Dataset entries:
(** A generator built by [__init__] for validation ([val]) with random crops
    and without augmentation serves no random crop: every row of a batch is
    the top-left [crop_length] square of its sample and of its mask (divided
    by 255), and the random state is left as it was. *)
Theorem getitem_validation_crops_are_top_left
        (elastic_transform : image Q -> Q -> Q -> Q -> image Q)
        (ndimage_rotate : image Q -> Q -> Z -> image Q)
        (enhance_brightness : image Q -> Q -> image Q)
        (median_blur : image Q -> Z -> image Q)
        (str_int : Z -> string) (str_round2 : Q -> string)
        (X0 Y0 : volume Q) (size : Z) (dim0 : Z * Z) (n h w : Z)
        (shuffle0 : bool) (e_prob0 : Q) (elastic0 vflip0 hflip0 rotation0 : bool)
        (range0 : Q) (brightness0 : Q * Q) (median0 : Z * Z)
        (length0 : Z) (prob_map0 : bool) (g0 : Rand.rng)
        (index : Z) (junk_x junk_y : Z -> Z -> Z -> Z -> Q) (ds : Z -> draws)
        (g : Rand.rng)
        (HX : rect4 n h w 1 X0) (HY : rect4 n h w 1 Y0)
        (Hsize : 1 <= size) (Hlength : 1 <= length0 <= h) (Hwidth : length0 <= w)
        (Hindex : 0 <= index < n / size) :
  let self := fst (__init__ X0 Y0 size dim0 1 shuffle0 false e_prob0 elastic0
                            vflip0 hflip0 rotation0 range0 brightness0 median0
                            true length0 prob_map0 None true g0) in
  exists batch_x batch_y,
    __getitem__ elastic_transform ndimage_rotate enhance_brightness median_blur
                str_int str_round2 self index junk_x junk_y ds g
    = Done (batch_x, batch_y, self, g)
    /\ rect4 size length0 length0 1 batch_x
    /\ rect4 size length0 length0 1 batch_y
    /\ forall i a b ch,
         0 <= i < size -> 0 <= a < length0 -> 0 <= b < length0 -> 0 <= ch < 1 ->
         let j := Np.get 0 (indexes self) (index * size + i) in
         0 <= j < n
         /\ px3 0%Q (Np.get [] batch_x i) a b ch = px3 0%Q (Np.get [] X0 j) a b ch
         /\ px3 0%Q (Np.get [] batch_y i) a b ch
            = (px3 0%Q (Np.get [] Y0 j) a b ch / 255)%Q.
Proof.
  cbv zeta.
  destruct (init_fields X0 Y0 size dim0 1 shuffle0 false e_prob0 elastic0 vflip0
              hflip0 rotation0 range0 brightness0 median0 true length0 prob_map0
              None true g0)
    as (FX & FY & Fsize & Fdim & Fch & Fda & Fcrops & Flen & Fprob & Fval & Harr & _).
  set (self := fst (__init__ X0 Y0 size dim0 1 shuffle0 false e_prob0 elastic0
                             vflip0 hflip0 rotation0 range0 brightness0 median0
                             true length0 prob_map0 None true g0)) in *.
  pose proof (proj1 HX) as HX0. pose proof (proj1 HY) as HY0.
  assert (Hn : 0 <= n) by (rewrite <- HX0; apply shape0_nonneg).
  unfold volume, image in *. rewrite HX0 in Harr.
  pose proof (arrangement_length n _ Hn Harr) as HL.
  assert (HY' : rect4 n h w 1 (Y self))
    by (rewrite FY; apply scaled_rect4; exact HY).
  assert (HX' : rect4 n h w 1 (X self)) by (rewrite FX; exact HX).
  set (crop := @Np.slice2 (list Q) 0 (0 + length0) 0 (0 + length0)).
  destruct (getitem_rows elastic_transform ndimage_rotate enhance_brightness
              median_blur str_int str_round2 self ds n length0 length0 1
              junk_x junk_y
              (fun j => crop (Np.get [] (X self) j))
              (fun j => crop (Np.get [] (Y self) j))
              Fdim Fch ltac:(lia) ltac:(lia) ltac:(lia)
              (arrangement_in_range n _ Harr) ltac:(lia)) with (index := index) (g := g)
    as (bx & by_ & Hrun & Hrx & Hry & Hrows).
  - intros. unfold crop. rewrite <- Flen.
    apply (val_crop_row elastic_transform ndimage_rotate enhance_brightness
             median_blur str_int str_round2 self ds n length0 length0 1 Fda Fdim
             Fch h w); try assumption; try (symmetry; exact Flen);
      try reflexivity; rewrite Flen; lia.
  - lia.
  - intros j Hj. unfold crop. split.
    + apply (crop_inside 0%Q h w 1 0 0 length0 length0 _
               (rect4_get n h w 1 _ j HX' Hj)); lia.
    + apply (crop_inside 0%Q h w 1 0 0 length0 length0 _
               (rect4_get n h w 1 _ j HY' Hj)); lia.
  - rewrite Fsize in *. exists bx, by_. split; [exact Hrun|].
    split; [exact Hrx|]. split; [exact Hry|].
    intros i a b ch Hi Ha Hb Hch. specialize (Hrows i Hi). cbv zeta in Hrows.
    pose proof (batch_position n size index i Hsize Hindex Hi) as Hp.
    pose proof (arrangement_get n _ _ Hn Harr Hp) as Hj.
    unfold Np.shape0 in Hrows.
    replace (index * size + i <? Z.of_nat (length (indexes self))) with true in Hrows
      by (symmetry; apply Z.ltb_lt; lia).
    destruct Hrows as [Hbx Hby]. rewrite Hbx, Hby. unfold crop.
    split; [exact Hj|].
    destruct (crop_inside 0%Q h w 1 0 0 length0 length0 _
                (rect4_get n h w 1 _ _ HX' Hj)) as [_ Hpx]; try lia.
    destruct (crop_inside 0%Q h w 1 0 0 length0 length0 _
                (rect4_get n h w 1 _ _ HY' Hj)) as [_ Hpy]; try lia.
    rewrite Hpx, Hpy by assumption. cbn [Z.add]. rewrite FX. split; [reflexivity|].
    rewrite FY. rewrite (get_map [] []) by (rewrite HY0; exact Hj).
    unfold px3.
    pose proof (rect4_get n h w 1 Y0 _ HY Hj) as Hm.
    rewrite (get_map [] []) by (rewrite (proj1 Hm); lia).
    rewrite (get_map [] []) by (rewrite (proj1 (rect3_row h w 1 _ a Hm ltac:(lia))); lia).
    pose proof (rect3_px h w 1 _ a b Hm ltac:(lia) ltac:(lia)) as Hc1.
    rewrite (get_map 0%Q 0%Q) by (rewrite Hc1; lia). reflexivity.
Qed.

Work task:
Write out exactly the lines between the start of the entries and the line containing "forall i a b", including that line and the first one.

Your response:
(** A generator built by [__init__] for validation ([val]) with random crops
    and without augmentation serves no random crop: every row of a batch is
    the top-left [crop_length] square of its sample and of its mask (divided
    by 255), and the random state is left as it was. *)
Theorem getitem_validation_crops_are_top_left
        (elastic_transform : image Q -> Q -> Q -> Q -> image Q)
        (ndimage_rotate : image Q -> Q -> Z -> image Q)
        (enhance_brightness : image Q -> Q -> image Q)
        (median_blur : image Q -> Z -> image Q)
        (str_int : Z -> string) (str_round2 : Q -> string)
        (X0 Y0 : volume Q) (size : Z) (dim0 : Z * Z) (n h w : Z)
        (shuffle0 : bool) (e_prob0 : Q) (elastic0 vflip0 hflip0 rotation0 : bool)
        (range0 : Q) (brightness0 : Q * Q) (median0 : Z * Z)
        (length0 : Z) (prob_map0 : bool) (g0 : Rand.rng)
        (index : Z) (junk_x junk_y : Z -> Z -> Z -> Z -> Q) (ds : Z -> draws)
        (g : Rand.rng)
        (HX : rect4 n h w 1 X0) (HY : rect4 n h w 1 Y0)
        (Hsize : 1 <= size) (Hlength : 1 <= length0 <= h) (Hwidth : length0 <= w)
        (Hindex : 0 <= index < n / size) :
  let self := fst (__init__ X0 Y0 size dim0 1 shuffle0 false e_prob0 elastic0
                            vflip0 hflip0 rotation0 range0 brightness0 median0
                            true length0 prob_map0 None true g0) in
  exists batch_x batch_y,
    __getitem__ elastic_transform ndimage_rotate enhance_brightness median_blur
                str_int str_round2 self index junk_x junk_y ds g
    = Done (batch_x, batch_y, self, g)
    /\ rect4 size length0 length0 1 batch_x
    /\ rect4 size length0 length0 1 batch_y
    /\ forall i a b ch,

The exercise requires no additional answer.